Cracking on with my love life
The thing I’ve learned is that if you want to meet someone, you’ve got to get out there and give it a go. Yes, you might meet some total weirdos but you just might meet the right person too. I have plenty of friends who’ve been lucky and found a partner on dating sites.
I’ve put my life on hold for a long time now. Most of the time, I just wasn’t ready to meet anyone, but now that my skin is so much better than it was, I feel like I’m ready. If someone isn’t able to handle the fact that I have eczema and am currently still going through topical steroid withdrawal then they’re not the one for me.
I’m trying to meet someone more organically so I’ve been starting to go out and meet people in my area.

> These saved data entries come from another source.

(* ===== verification/Http.v ===== *)
(** * Requests and responses

    The part of an HTTP exchange the middleware and the handlers look at: the
    method, the path, the headers, the peer's address and the body of a
    request; the status, the headers and the body of a response. A header is
    a pair of a lower-case name and the bytes of its value ([http::HeaderMap]). *)
From S2P Require Import Prelude RustStr Models Errors Platform.

Abbreviation HeaderMap := (list (string * string)) (only parsing).

(** [axum::http::request::Parts]; [pt_query] is the part of the URI after the path,
    [pt_peer] the [ConnectInfo] extension. *)
Record Parts := {
  pt_method : string; pt_path : string; pt_query : string; pt_headers : HeaderMap; pt_peer : option N }.
Record Request := { rq_parts : Parts; rq_body : string }.
Record Response := { rs_status : Z; rs_headers : HeaderMap; rs_body : string }.

(** ** Header values *)

(** [headers.get(name)]: the first value under the name *)
Definition header_get (name : string) (h : HeaderMap) : option string :=
  snd <$> List.find (fun kv => fst kv =s name) h.

(** [HeaderValue::to_str]: visible ASCII and the tab *)
Definition visible_byte (b : Z) : bool := (((32 <=? b) && (b <? 127)) || (b =? 9))%Z%bool.
Definition to_str (v : string) : option string :=
  if forallb visible_byte (bytes_of v) then Some v else None.

(** [headers.get(name).and_then(|h| h.to_str().ok())] *)
Definition header_str (name : string) (h : HeaderMap) : option string :=
  match header_get name h with Some v => to_str v | None => None end.

(** [HeaderValue::from_str]: anything but the control characters *)
Definition value_byte (b : Z) : bool := (((32 <=? b) && negb (b =? 127)) || (b =? 9))%Z%bool.
Definition header_value (s : string) : option string :=
  if forallb value_byte (bytes_of s) then Some s else None.

(** [headers.insert] replaces every value of the name; [append] adds one. *)
Definition header_insert (name value : string) (h : HeaderMap) : HeaderMap :=
  List.filter (fun kv => negb (fst kv =s name)) h ++ [(name, value)].
Definition header_append (name value : string) (h : HeaderMap) : HeaderMap := h ++ [(name, value)].
Definition set_headers (h : HeaderMap) (r : Response) : Response :=
  {| rs_status := rs_status r; rs_headers := h; rs_body := rs_body r |}.

(** ** Responses *)

(** [serde] of the error envelope: an absent [details] is skipped. *)
Definition ApiErrorResponse_json (e : ApiErrorResponse) : Json :=
  JObj [("success", JBool (er_success e));
        ("error", JObj ([("code", JStr (ep_code (er_error e)));
                         ("message", JStr (ep_message (er_error e)))]
                        ++ match ep_details (er_error e) with
                           | Some d => [("details", d)] | None => [] end))].

Definition json_response {P : Platform} (status : Z) (body : Json) : Response :=
  {| rs_status := status; rs_headers := [("content-type", "application/json")];
     rs_body := json_to_string body |}.

(** [AppError::into_response] down to the bytes *)
Definition error_response {P : Platform} (e : AppError) : Response :=
  let '(status, body) := into_response e in json_response status (ApiErrorResponse_json body).

(** [StatusCode::from_u16]: 100 to 999 *)
Definition StatusCode_from_u16 (s : Z) : option Z :=
  if ((100 <=? s) && (s <=? 999))%Z%bool then Some s else None.

(** ** Lemmas *)

Lemma header_get_insert name v h : header_get name (header_insert name v h) = Some v.
Proof.
  unfold header_get, header_insert. induction h as [|[k x] h IH]; simpl.
  - by rewrite String.eqb_refl.
  - destruct (k =s name) eqn:E; simpl; [done|]. by rewrite E.
Qed.

Lemma header_get_insert_ne name n v h :
  n ≠ name → header_get n (header_insert name v h) = header_get n h.
Proof.
  intros Hn. unfold header_get, header_insert. induction h as [|[k x] h IH]; simpl.
  - by replace (name =s n) with false by (symmetry; apply String.eqb_neq; congruence).
  - destruct (k =s name) eqn:E; simpl.
    + apply String.eqb_eq in E as ->. rewrite IH.
      by replace (name =s n) with false by (symmetry; apply String.eqb_neq; congruence).
    + by destruct (k =s n).
Qed.

Lemma to_str_Some v s : to_str v = Some s → s = v.
Proof. unfold to_str. case_match; by intros [=]. Qed.
(* ===== verification/Extractors.v ===== *)
(** * Who is calling ([middleware/auth.rs, app_context.rs, rate_limit.rs])

    The extractors that turn a request's headers into an authenticated caller,
    the authority that caller carries, the application context, the client's
    address, and the rate limiter's bucket. *)
From stdpp Require Import gmap.
From S2P Require Import Prelude RustStr Models Errors Platform World Scopes AuditTrail Auth Schema.
From S2P Require Import Crypto AuthProofs Orgs ApiKeys Jwks Http.

(** ** Credentials *)

Inductive Credential :=
| CredSession (session_id : Uuid)
| CredApiKey (key_id : Uuid) (scopes : ScopeSet)
| CredSsoRemote (issuer : option string).

Definition Credential_require_scope (c : Credential) (scope : ApiScope) : outcome unit AppError :=
  match c with
  | CredSession _ | CredSsoRemote _ => Ok tt
  | CredApiKey _ scopes =>
      if scope_contains scopes scope then Ok tt
      else Err (Forbidden ("This API key does not carry the '" +:+ ApiScope_as_str scope +:+ "' scope"))
  end.

Record AuthUser := {
  au_id : Uuid; au_email : string; au_role : string; au_email_verified : bool;
  au_credential : Credential }.
Record AdminUser := { ad_id : Uuid; ad_email : string; ad_credential : Credential }.
Record SessionUser := { sn_id : Uuid; sn_session_id : Uuid; sn_email : string; sn_role : string }.

Definition is_admin (u : AuthUser) : bool := au_role u =s "admin".
Definition session_id (u : AuthUser) : option Uuid :=
  match au_credential u with
  | CredSession sid => Some sid
  | CredApiKey _ _ | CredSsoRemote _ => None
  end.
Definition require_scope (u : AuthUser) (scope : ApiScope) : outcome unit AppError :=
  Credential_require_scope (au_credential u) scope.
Definition AdminUser_require_scope (u : AdminUser) (scope : ApiScope) : outcome unit AppError :=
  Credential_require_scope (ad_credential u) scope.

Section Extractors.
Context {P : Platform} {R : Remote}.

(** [AppState::new]: the verifier of remote tokens, when one is configured *)
Definition jwks_client (cfg : AppConfig) : option JwksClient :=
  (fun o => JwksClient_new (oidc_jwks_url o) (oidc_expected_issuer o) (oidc_expected_audience o))
    <$> oidc cfg.

Definition bearer_token (p : Parts) : outcome string AppError :=
  match header_str "authorization" (pt_headers p) with
  | None => Err (Unauthorized "Missing Authorization header")
  | Some h => match strip_prefix "Bearer " h with
              | None => Err (Unauthorized "Invalid Authorization header scheme")
              | Some t => Ok t
              end
  end.

(** The identity a layer in front of the router goes by. *)
Definition bearer_identity (headers : HeaderMap) (jwt_secret : Secret) : M (option (Uuid * Uuid)) :=
  match match header_str "authorization" headers with
        | Some h => strip_prefix "Bearer " h | None => None end with
  | None => ret None
  | Some token =>
      let! claims := attempt (verify_access_token token (expose jwt_secret)) in
      ret match claims with
          | inl claims =>
              match uuid_parse (c_sub claims), uuid_parse (c_sid claims) with
              | Some u, Some s => Some (u, s)
              | _, _ => None
              end
          | inr _ => None
          end
  end.

Definition authenticate_key (api_key : string) : M AuthUser :=
  let! r := resolve_key api_key in
  let '(user, key_record) := r in
  ret {| au_id := u_id user; au_email := u_email user; au_role := u_role user;
         au_email_verified := u_email_verified user;
         au_credential := CredApiKey (k_id key_record) (from_stored (k_scopes key_record)) |}.

Definition authenticate_session (claims : Claims) : M AuthUser :=
  let! user_id := ok_or (Unauthorized "Malformed user ID in token") (uuid_parse (c_sub claims)) in
  let! sid := ok_or (Unauthorized "Malformed session ID in token") (uuid_parse (c_sid claims)) in
  let! user := resolve_session user_id sid in
  ret {| au_id := u_id user; au_email := u_email user; au_role := u_role user;
         au_email_verified := u_email_verified user; au_credential := CredSession sid |}.
(* ===== verification/Middleware.v ===== *)
(** * The layers around the routes ([lib.rs], [middleware/security_headers.rs, sunset.rs, metrics.rs])

    A layer wraps the service inside it: [next.run(req)] is a call of [next]. The
    application is the stack [create_app] builds, innermost first: the matched
    route with its metrics, the idempotency guard, the security headers, the rate
    limiter, then the layers of [tower_http], which are parameters. *)
From S2P Require Import Prelude RustStr Models Errors Platform World Http Auth Schema AuthProofs Extractors.
From S2P Require Import Idempotency.

Abbreviation Service := (Request -> M Response) (only parsing).
Abbreviation Layer := ((Request -> M Response) -> Request -> M Response) (only parsing).

(** ** Security headers *)

Definition API_CSP : string :=
  "default-src 'none'; frame-ancestors 'none'; base-uri 'none'; form-action 'none'".
Definition DOCS_CSP : string :=
  "default-src 'self'; " +:+
  "script-src 'self' 'unsafe-inline' https://cdn.jsdelivr.net; " +:+
  "style-src 'self' 'unsafe-inline' https://cdn.jsdelivr.net https://fonts.googleapis.com; " +:+
  "font-src 'self' data: https://fonts.gstatic.com; " +:+
  "img-src 'self' data: https:; " +:+
  "connect-src 'self'; " +:+
  "frame-ancestors 'none'; base-uri 'none'".

Definition security_headers (cfg : AppConfig) (next : Service) : Service := fun req =>
  let is_docs := starts_with "/docs" (pt_path (rq_parts req)) in
  let! response := next req in
  let headers := rs_headers response in
  let headers := header_insert "x-content-type-options" "nosniff" headers in
  let headers := header_insert "x-frame-options" "DENY" headers in
  let headers := header_insert "referrer-policy" "strict-origin-when-cross-origin" headers in
  let headers := header_insert "content-security-policy" (if is_docs then DOCS_CSP else API_CSP) headers in
  let headers := header_insert "permissions-policy"
    ("accelerometer=(), camera=(), geolocation=(), gyroscope=(), magnetometer=(), microphone=(), "
      +:+ "payment=(), usb=()") headers in
  let headers := header_insert "cross-origin-resource-policy" "same-origin" headers in
  let headers := header_insert "x-download-options" "noopen" headers in
  let headers := if is_production (environment cfg)
                 then header_insert "strict-transport-security"
                        "max-age=31536000; includeSubDomains; preload" headers
                 else headers in
  ret (set_headers headers response).

(** ** Deprecation *)

Record SunsetConfig := { sunset_date : option string; migration_doc_url : option string }.
Definition deprecated : SunsetConfig := {| sunset_date := None; migration_doc_url := None |}.
Definition with_sunset (d : string) (c : SunsetConfig) : SunsetConfig :=
  {| sunset_date := Some d; migration_doc_url := migration_doc_url c |}.
Definition with_doc (url : string) (c : SunsetConfig) : SunsetConfig :=
  {| sunset_date := sunset_date c; migration_doc_url := Some url |}.

Definition sunset_layer (config : SunsetConfig) (next : Service) : Service := fun req =>
  let! response := next req in
  let headers := header_insert "deprecation" "true" (rs_headers response) in
  let headers := match sunset_date config with
    | Some sunset => match header_value sunset with
        | Some val => header_insert "sunset" val headers | None => headers end
    | None => headers
    end in
  let headers := match migration_doc_url config with
    | Some doc_url => match header_value ("<" +:+ doc_url +:+ ">; rel=" +:+ dquote +:+ "sunset" +:+ dquote) with
        | Some val => header_append "link" val headers | None => headers end
    | None => headers
    end in
  ret (set_headers headers response).
(** C24: the delivery of a mail of a production process, exactly. With a configuration that
    loads as production, it is one submission of the message built of the configured
    sender, that recipient, that subject and that body, to the configured host and
    port, over STARTTLS, with the configured credentials, and it is
    reported as delivered if and only if the relay accepted it; or nothing is
    submitted and an error is reported, and then the library refused one of the
    addresses, the message or the host's TLS parameters. (The error ends in the log of the detached
    task: the request that asked for the mail has been answered.) *)
Theorem production_mail {P : Platform} {L : Lettre} (env : string -> option string) (c : AppConfig)
    (to_email subject body : string) (r : outcome unit AppError) (sent : list (Transport * Message)) :
  load_from_env env = Ok c → is_production (environment c) = true →
  send_email c to_email subject body = (r, sent) →
  ∃ s, smtp c = Some s ∧
    let relay := {| tr_tls := StartTls; tr_host := smtp_host s; tr_port := smtp_port s;
                    tr_credentials := match smtp_username s, smtp_password s with
                                      | Some user, Some pass => Some (user, expose pass)
                                      | _, _ => None
                                      end |} in
    (∃ from to m, parse_mailbox (smtp_from s) = inl from ∧ parse_mailbox to_email = inl to ∧
       build_message from to subject body = inl m ∧ sent = [(relay, m)] ∧
       (is_ok r = true ↔ smtp_send relay m = inl tt)) ∨
    (sent = [] ∧ is_ok r = false ∧
     ((∃ e, parse_mailbox (smtp_from s) = inr e) ∨ (∃ e, parse_mailbox to_email = inr e) ∨
      (∃ from to e, parse_mailbox (smtp_from s) = inl from ∧ parse_mailbox to_email = inl to ∧
         build_message from to subject body = inr e) ∨
      ∃ e, starttls_relay (smtp_host s) = inr e)).
Proof.
  intros Hl Hp. destruct (hc_smtp _ _ (production_hardened env c Hl Hp)) as (s & Hs & Htls).
  unfold send_email. rewrite Hs. intros H. exists s. split; [done|]. cbv zeta.
  destruct (compose s to_email subject body) as [[t m]|e|] eqn:Ec; injection H as <- <-.
  - left. apply compose_Ok in Ec as (-> & from & to & Hfrom & Hto & Hm). exists from, to, m.
    unfold relay_of. rewrite Htls. do 4 (split; [done|]). by destruct (smtp_send _ m) as [[]|].
  - right. destruct (compose_not_Ok s to_email subject body) as [?|[?|[?|[_ ?]]]]; [by rewrite Ec | naive_solver..].
  - right. destruct (compose_not_Ok s to_email subject body) as [?|[?|[?|[_ ?]]]]; [by rewrite Ec | naive_solver..].
Qed.
(** The loop over the parts: the last visibility and organization read before the
    first file apply to it, and nothing after it is read. *)
Fixpoint upload_parts (auth_user : AuthUser) (ctx : RequestContext) (visibility : string)
    (org : option Uuid) (parts : list (MultipartField + string)) : M (Reply UploadResponse) :=
  match parts with
  | [] => fail (BadRequest "Missing 'file' multipart field")
  | inr e :: _ => fail (BadRequest ("Failed to parse multipart: " +:+ e))
  | inl field :: rest =>
      match mf_name field with
      | Some name =>
          if name =s "visibility" then
            upload_parts auth_user ctx (unwrap_or "private" (mf_text field)) org rest
          else if name =s "org_id" then
            let trimmed := trim (unwrap_or "" (mf_text field)) in
            if trimmed =s "" then upload_parts auth_user ctx visibility org rest
            else
              let! o := ok_or (BadRequest "org_id must be a UUID") (uuid_parse trimmed) in
              upload_parts auth_user ctx visibility (Some o) rest
          else if name =s "file" then
            let! record := save_upload_field cfg (au_id auth_user) org (mf_field field) visibility in
            do! record_best_effort (Some (au_id auth_user)) "file.uploaded" "file"
                  (Some (uuid_show (f_id record))) ctx (Some (upload_metadata record)) in
            created_reply (UploadResponse_from record)
          else upload_parts auth_user ctx visibility org rest
      | None => upload_parts auth_user ctx visibility org rest
      end
  end.

Definition upload_file_handler (multipart : list (MultipartField + string)) : M (Reply UploadResponse) :=
  let! auth_user := AuthUser_from cfg p in
  do! lift (require_scope auth_user FilesWrite) in
  upload_parts auth_user (RequestContext_from cfg p) "private" None multipart.

Definition create_presigned_url_handler (payload : PresignedUploadRequest) : M (Reply PresignedUploadResponse) :=
  let! auth_user := AuthUser_from cfg p in
  do! lift (require_scope auth_user FilesWrite) in
  do! lift (PresignedUploadRequest_validate payload) in
  let! res := generate_presigned_upload cfg (au_id auth_user) (pu_org_id payload) payload in
  ok_reply res.

Definition upload_signed_handler (signed : SignedAccessQuery) (body : string) : M (Reply string) :=
  match sa_key signed, sa_expires signed, sa_signature signed with
  | Some key, Some expires, Some signature =>
      do! accept_signed_upload cfg key expires signature body in
      ok_reply "Upload stored. Call the complete endpoint to finish."
  | _, _, _ => fail (BadRequest "key, expires and signature are all required")
  end.

Definition complete_upload_handler (id : Uuid) : M (Reply UploadResponse) :=
  let! auth_user := AuthUser_from cfg p in
  do! lift (require_scope auth_user FilesWrite) in
  let! record := complete_upload cfg id (au_id auth_user) (au_role auth_user) in
  do! record_best_effort (Some (au_id auth_user)) "file.upload_completed" "file"
        (Some (uuid_show (f_id record))) (RequestContext_from cfg p)
        (Some (JObj [("size_bytes", JNum (f_size_bytes record)); ("org_id", json_org (f_org_id record))])) in
  ok_reply (UploadResponse_from record).

Definition create_signed_download_url_handler (id : Uuid) : M (Reply SignedUrlResponse) :=
  let! auth_user := AuthUser_from cfg p in
  do! lift (require_scope auth_user FilesRead) in
  let! record := load_record id in
  do! authorize_write record (au_id auth_user) (au_role auth_user) in
  let! url := generate_signed_download_url cfg record in
  ok_reply url.

(** The headers and body of a download. *)
Definition file_response (record : FileRecord) (object : StoredObject) : Response :=
  let h := header_insert "content-type"
             (unwrap_or "application/octet-stream" (header_value (f_mime_type record))) [] in
  let h := header_insert "content-length" (show_Z (so_len object)) h in
  let h := header_insert "content-disposition"
             (unwrap_or "attachment" (header_value ("attachment; filename=" +:+ dquote
                +:+ remove_char 34 (f_original_name record) +:+ dquote))) h in
  let h := match f_checksum_sha256 record with
           | Some c => match header_value (dquote +:+ c +:+ dquote) with
                       | Some etag => header_insert "etag" etag h
                       | None => h
                       end
           | None => h
           end in
  let h := header_insert "cache-control"
             (if f_visibility record =s "public" then "public, max-age=3600" else "private, no-store") h in
  {| rs_status := 200; rs_headers := h; rs_body := so_stream object |}.

Definition get_file_handler (id : Uuid) (signed : SignedAccessQuery) : M Response :=
  let! viewer := OptionalAuthUser_from cfg p in
  let! record := load_record id in
  let! signature_ok := match sa_expires signed, sa_signature signed with
    | Some expires, Some signature => verify_url_signature cfg "GET" (uuid_show id) expires signature
    | _, _ => ret false
    end in
  do! (if negb signature_ok then
         do! (match viewer with Some v => lift (require_scope v FilesRead) | None => ret tt end) in
         authorize_read record ((fun v => (au_id v, au_role v)) <$> viewer)
       else ret tt) in
  let! object := open_file record in
  ret (file_response record object).

Definition list_org_files_handler (oid : Uuid) (params : PageParams) : M (Reply (list UploadResponse)) :=
  let! auth_user := AuthUser_from cfg p in
  do! lift (require_scope auth_user FilesRead) in
  let! r := list_org_files oid (au_id auth_user) (u64_as_i64 (limit params)) (u64_as_i64 (offset params)) in
  meta_reply (List.map UploadResponse_from (fst r)) (page_meta params (snd r)).

Definition delete_file_handler (id : Uuid) : M (Reply string) :=
  let! auth_user := AuthUser_from cfg p in
  do! lift (require_scope auth_user FilesWrite) in
  let! record := load_record id in
  do! authorize_write record (au_id auth_user) (au_role auth_user) in
  let! msg := delete_file record in
  do! record_best_effort (Some (au_id auth_user)) "file.deleted" "file" (Some (uuid_show (f_id record)))
        (RequestContext_from cfg p) None in
  ok_reply msg.
End FileRoutes.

What if the guy serving coffee in the local café is single? What if the carpenter who buys his breakfast there and smiles and chats to me is looking for Mrs Right? There are loads of men who I walk past, maybe smile at or even talk to and neither of us asks the important questions… are you single and can I have your number?
I’m trying to be brave and get out there. For me, internet dating feels too soulless and shallow. I’m going on local night trail runs which loads of fit guys go to. I’m thinking of taking up wild swimming – ditto on the potential for talent.
Of course, dating during a pandemic also makes for added complications… it’s all a bit weird and I’m not even sure if it’s that safe to do at the moment. Maybe I’ll have more luck when we are back to normal!
I’d love to hear from anyone else with allergies who is currently dating. What has your experience been?
All I can offer by way of advice is to tell you to be brave. Smile and don’t settle for second best. You are brilliant and you will meet someone. And if you don’t? Can you learn to be happy without a significant other? It’s something I’ve faced and I think I can. Sometimes that perfect partner turns up when you’ve stopped looking and are just content with your own situation.